» **Saved entries**:
┄┄┄┄┄┄
(** * Admin dashboard aggregates of [backend/open_webui/routers/dashboard.py]

    A shallow embedding of the five read-only endpoints of the dashboard
    router, and the properties of their aggregates.

    Modelling conventions.
    - Python [int] is [Z].
    - Python [float] is read twice, and the endpoints are embedded once for
      each reading, line for line.  In the module [Float64] a float is an
      IEEE 754 binary64 number with the arithmetic of CPython: the figures
      of those endpoints are the figures of the code to the last bit, an
      int too large for a double raises [OverflowError], and every property
      that names the value of an MB figure or of a percentage, or the exact
      condition under which an operation fails, is stated there.  Outside
      that module a float is an exact rational [Q], an idealisation in which
      the laws of arithmetic hold: it serves the properties of counts,
      queries, order, sign and range, which do not hang on the way a double
      rounds.  The two readings part where an exact value lies half-way
      between two hundredths, as 0.125 + 0.1 does (0.22 over the rationals,
      0.23 in the doubles), and where an int is beyond the doubles.
    - A JSON column ([File.meta]) holds an arbitrary JSON value, [pyval]; a
      JSON object is a finite map from strings to values.
    - An endpoint is a computation in the monad [M]: it may raise a Python
      exception and it records every query it issues on the database
      handle.  [time.time()] is the argument [now]; writes to the log are
      not part of the model. *)

From Stdlib Require Import ZArith QArith Qround Qabs Lqa Lia Floats.
From Stdlib Require Import Permutation Sorted.
From stdpp Require Import base gmap strings list.

Set Warnings "-register-all".
Local Open Scope Z_scope.

(** ** Python values *)

Inductive pyval : Type :=
  | PNone
  | PBool (b : bool)
  | PInt (z : Z)
  | PFloat (q : Q)
  | PStr (s : string)
  | PList (l : list pyval)
  | PDict (d : gmap string pyval).

(** Truth value of a Python object, as tested by [if v] and [v and ...]. *)
Definition truthy (v : pyval) : bool :=
  match v with
  | PNone => false
  | PBool b => b
  | PInt z => negb (z =? 0)
  | PFloat q => negb (Qeq_bool q 0)
  | PStr s => negb (String.eqb s EmptyString)
  | PList l => match l with [] => false | _ :: _ => true end
  | PDict d => negb (bool_decide (d = ∅))
  end.

(** [isinstance(v, dict)] *)
Definition isinstance_dict (v : pyval) : bool :=
  match v with PDict _ => true | _ => false end.
(** * Annealed Langevin sampling (src/score/annealed_langevin.py)
    and the attention layer constants (src/ddpm/models/layers.py).

    Scalars of the tensor engine are modelled as rationals [Q]; the
    square root used to scale the noise is left as a parameter [qsqrt]
    of the sampler.  A tensor is a shape together with its flattened
    data.  The random source [randn_like] is a function [noise k i]
    giving element [i] of the [k]-th draw. *)

From Stdlib Require Import List Arith Lia QArith Qminmax Rdefinitions Raxioms Rpower.
From Stdlib Require Import Rbase Rfunctions Rtrigo_def Rtrigo1 Exp_prop Lra Qround.
Import ListNotations.

Open Scope Q_scope.

(** ** Tensors *)

Record Tensor := mkTensor { shape : list nat ; data : list Q }.

(** [torch.clamp(x, lo, hi)] = [min(max(x, lo), hi)] elementwise. *)
Definition clamp (lo hi : Q) (t : Tensor) : Tensor :=
  mkTensor (shape t) (map (fun v => Qmin (Qmax v lo) hi) (data t)).

(** [c * t] for a scalar [c] on the left. *)
Definition scale_l (c : Q) (t : Tensor) : Tensor :=
  mkTensor (shape t) (map (fun v => c * v) (data t)).

(** [t * c] for a scalar (0-d tensor) [c] on the right. *)
Definition scale_r (t : Tensor) (c : Q) : Tensor :=
  mkTensor (shape t) (map (fun v => v * c) (data t)).

Fixpoint list_nat_eqb (a b : list nat) : bool :=
  match a, b with
  | [], [] => true
  | x :: a', y :: b' => Nat.eqb x y && list_nat_eqb a' b'
  | _, _ => false
  end.

(** Elementwise [t + u] of two tensors.  Tensors of equal shape are added
    element by element; a shape mismatch is a runtime error of the tensor
    engine (broadcasting between distinct shapes is not modelled). *)
Definition add (t u : Tensor) : option Tensor :=
  if list_nat_eqb (shape t) (shape u)
  then Some (mkTensor (shape t) (map (fun p => fst p + snd p) (combine (data t) (data u))))
  else None.

(** [torch.randn_like(x)] as the [k]-th draw of the random source. *)
Definition randn_like (noise : nat -> nat -> Q) (k : nat) (x : Tensor) : Tensor :=
  mkTensor (shape x) (map (noise k) (seq 0 (length (data x)))).

(** [x.size(dim=0)] *)
Definition size0 (x : Tensor) : nat := hd 0%nat (shape x).

(** ** Sampler state and the trace of what the loop body does *)

Inductive Event :=
| ELevel (label : nat) (sigma step : Q)      (* entering a noise level *)
| ESnapshot (snap : Tensor)                 (* samples.append(...) *)
| ENoise (k : nat) (scale : Q) (z : Tensor)  (* z = randn_like(x) * scale *)
| EScore (xin sig out : Tensor)             (* score = score_nn(x, used_sigmas) *)
| EUpdate (xold xnew : Tensor).             (* x = x + step_size * score + z *)

Record St := mkSt {
  st_x : Tensor;             (* the local variable [x] *)
  st_samples : list Tensor;  (* the list [samples] *)
  st_draws : nat;            (* number of draws taken from the random source *)
  st_log : list Event
}.

Definition obind {A B} (m : option A) (f : A -> option B) : option B :=
  match m with Some a => f a | None => None end.
Notation "x <- m ;; k" := (obind m (fun x => k))
  (at level 61, m at next level, right associativity).

(** One Langevin update [x + step_size * score + z]. *)
Definition langevin_update (x : Tensor) (step : Q) (score z : Tensor) : option Tensor :=
  x1 <- add x (scale_l step score) ;;
  add x1 z.

Section Sampler.

Variable score_nn : Tensor -> Tensor -> Tensor.
Variable noise : nat -> nat -> Q.
Variable qsqrt : Q -> Q.

(** [step_size = eps * (sigma / sigmas[-1]) ** 2] *)
Definition step_size (eps : Q) (sigmas : list Q) (sigma : Q) : Q :=
  eps * ((sigma / last sigmas 0) ^ 2).

(** [used_sigmas = sigmas[labels].view(-1, 1, 1, 1)] with
    [labels = ones(x.size(0)) * label]. *)
Definition used_sigmas_of (sigmas : list Q) (label : nat) (x : Tensor) : Tensor :=
  let labels := repeat label (size0 x) in
  mkTensor [size0 x; 1%nat; 1%nat; 1%nat] (map (fun l => nth l sigmas 0) labels).

(** Body of [for t in range(T)]. *)
Definition inner_step (used : Tensor) (step : Q) (s : St) : option St :=
  let x := st_x s in
  let snap := clamp (-1) 1 x in
  let k := st_draws s in
  let c := qsqrt (2 * step) in
  let z := scale_r (randn_like noise k x) c in
  let score := score_nn x used in
  x' <- langevin_update x step score z ;;
  Some (mkSt x' (st_samples s ++ [snap]) (S k)
          (st_log s ++ [ESnapshot snap; ENoise k c z; EScore x used score; EUpdate x x'])).

Fixpoint inner_loop (T : nat) (used : Tensor) (step : Q) (s : St) : option St :=
  match T with
  | O => Some s
  | S T' => s' <- inner_step used step s ;; inner_loop T' used step s'
  end.

(** Body of [for label, sigma in enumerate(sigmas)]. *)
Fixpoint outer_loop (sigmas : list Q) (eps : Q) (T : nat)
    (label : nat) (rest : list Q) (s : St) : option St :=
  match rest with
  | [] => Some s
  | sigma :: rest' =>
      let used := used_sigmas_of sigmas label (st_x s) in
      let step := step_size eps sigmas sigma in
      let s1 := mkSt (st_x s) (st_samples s) (st_draws s)
                     (st_log s ++ [ELevel label sigma step]) in
      s2 <- inner_loop T used step s1 ;;
      outer_loop sigmas eps T (S label) rest' s2
  end.

Definition run (x : Tensor) (sigmas : list Q) (eps : Q) (T : nat) : option St :=
  outer_loop sigmas eps T 0 sigmas (mkSt x [] 0 []).

(** [sample_anneal_langevin(x, score_nn, sigmas, eps, T)] *)
Definition sample_anneal_langevin (x : Tensor) (sigmas : list Q) (eps : Q) (T : nat)
  : option (list Tensor) :=
  s <- run x sigmas eps T ;; Some (st_samples s).

(** The [j]-th Langevin update of a run, counted over all levels: it runs at
    level [label = j / T] with [step_size = eps * (sigmas[label] / sigmas[-1]) ** 2],
    calls [score_nn(x, used_sigmas)] on the current [x], and draws the [j]-th
    noise tensor, scaled by [sqrt(2 * step_size)]. *)
Definition traj_step (sigmas : list Q) (eps : Q) (T j : nat) (x : Tensor) : option Tensor :=
  let label := (j / T)%nat in
  let step := step_size eps sigmas (nth label sigmas 0) in
  langevin_update x step (score_nn x (used_sigmas_of sigmas label x))
    (scale_r (randn_like noise j x) (qsqrt (2 * step))).

(** [Traj sigmas eps T j x xs y]: starting from [x] at update number [j],
    the values held by [x] before each update are [xs], in order, and the
    value after the last of them is [y]. *)
Inductive Traj (sigmas : list Q) (eps : Q) (T : nat) : nat -> Tensor -> list Tensor -> Tensor -> Prop :=
| Traj_nil : forall j x, Traj sigmas eps T j x [] x
| Traj_cons : forall j x x' xs y,
    traj_step sigmas eps T j x = Some x' ->
    Traj sigmas eps T (S j) x' xs y -> Traj sigmas eps T j x (x :: xs) y.

End Sampler.

(** ** The sampler as the specification describes it

    For each noise level index [i] from [0] to [length sigmas - 1], with
    [sigma = sigmas[i]]: compute [step_size = eps * (sigma / sigmas[last])^2],
    then repeat [T] times: record a clamped snapshot, draw noise scaled by
    [sqrt(2 * step_size)], evaluate the score at [x] and [sigma] broadcast to
    one value per batch element, and update [x]. *)
Section SpecSampler.

Variable score_fn : Tensor -> Tensor -> Tensor.
Variable noise : nat -> nat -> Q.
Variable qsqrt : Q -> Q.

Definition spec_broadcast (sigma : Q) (x : Tensor) : Tensor :=
  mkTensor [size0 x; 1%nat; 1%nat; 1%nat] (repeat sigma (size0 x)).

Definition spec_iteration (sigma step : Q) (s : St) : option St :=
  let x := st_x s in
  (* 1. snapshot *)
  let snap := clamp (-1) 1 x in
  (* 2. fresh noise *)
  let k := st_draws s in
  let z := scale_r (randn_like noise k x) (qsqrt (2 * step)) in
  (* 3. score *)
  let sig := spec_broadcast sigma x in
  let score := score_fn x sig in
  (* 4. update *)
  x' <- add (st_x s) (scale_l step score) ;;
  x'' <- add x' z ;;
  Some (mkSt x'' (st_samples s ++ [snap]) (S k)
          (st_log s ++ [ESnapshot snap; ENoise k (qsqrt (2 * step)) z;
                        EScore x sig score; EUpdate x x''])).

Fixpoint repeat_opt (n : nat) (f : St -> option St) (s : St) : option St :=
  match n with
  | O => Some s
  | S n' => s' <- f s ;; repeat_opt n' f s'
  end.

Definition spec_level (sigmas : list Q) (eps : Q) (T : nat) (i : nat) (s : St) : option St :=
  let sigma := nth i sigmas 0 in
  let step := eps * ((sigma / nth (length sigmas - 1) sigmas 0) ^ 2) in
  repeat_opt T (spec_iteration sigma step)
    (mkSt (st_x s) (st_samples s) (st_draws s) (st_log s ++ [ELevel i sigma step])).

Fixpoint fold_opt (f : nat -> St -> option St) (is : list nat) (s : St) : option St :=
  match is with
  | [] => Some s
  | i :: is' => s' <- f i s ;; fold_opt f is' s'
  end.

Definition spec_run (x : Tensor) (sigmas : list Q) (eps : Q) (T : nat) : option St :=
  fold_opt (spec_level sigmas eps T) (seq 0 (length sigmas)) (mkSt x [] 0 []).

(** What each event of the trace is, forgetting the sample tensors. *)
Inductive Tag :=
| TLevel (label : nat) (sigma step : Q)
| TSnapshot
| TNoise (scale : Q)
| TScore (sig : Tensor)
| TUpdate.

Definition tag (e : Event) : Tag :=
  match e with
  | ELevel i sigma step => TLevel i sigma step
  | ESnapshot _ => TSnapshot
  | ENoise _ c _ => TNoise c
  | EScore _ sig _ => TScore sig
  | EUpdate _ _ => TUpdate
  end.

(** The trace the specification prescribes for a batch of [b] elements:
    every level [i] once, in index order, each followed by [T] iterations of
    snapshot, noise scaled by [sqrt(2 * step_size)], score at [sigma]
    broadcast to [b] values, update. *)
Definition iteration_tags (b : nat) (sigma step : Q) : list Tag :=
  [TSnapshot; TNoise (qsqrt (2 * step));
   TScore (mkTensor [b; 1%nat; 1%nat; 1%nat] (repeat sigma b)); TUpdate].

Definition level_tags (sigmas : list Q) (eps : Q) (T b : nat) (i : nat) : list Tag :=
  let sigma := nth i sigmas 0 in
  let step := eps * ((sigma / nth (length sigmas - 1) sigmas 0) ^ 2) in
  TLevel i sigma step :: concat (repeat (iteration_tags b sigma step) T).

Definition expected_tags (sigmas : list Q) (eps : Q) (T b : nat) : list Tag :=
  flat_map (level_tags sigmas eps T b) (seq 0 (length sigmas)).

End SpecSampler.

(** ** The sampler over a store of tensors

    Python names denote tensor objects.  Here every tensor object lives at
    a location of a store; each tensor operation of the loop body
    ([torch.clamp], [randn_like], [*], [+], the score call) allocates a fresh
    object, and the assignment [x = x + step_size * score + z] rebinds the
    local name [x] to the location of the result. *)
Module Store.

Definition Heap := nat -> option Tensor.

Definition heap_upd (h : Heap) (l : nat) (t : Tensor) : Heap :=
  fun l' => if Nat.eqb l' l then Some t else h l'.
┄┄┄┄┄┄
» **Task objective**:
Return only the lines above that run from the opening line through the line containing "each reading, line", exactly as written.

» **Exercise output**:
(** * Admin dashboard aggregates of [backend/open_webui/routers/dashboard.py]

    A shallow embedding of the five read-only endpoints of the dashboard
    router, and the properties of their aggregates.

    Modelling conventions.
    - Python [int] is [Z].
    - Python [float] is read twice, and the endpoints are embedded once for
      each reading, line for line.  In the module [Float64] a float is an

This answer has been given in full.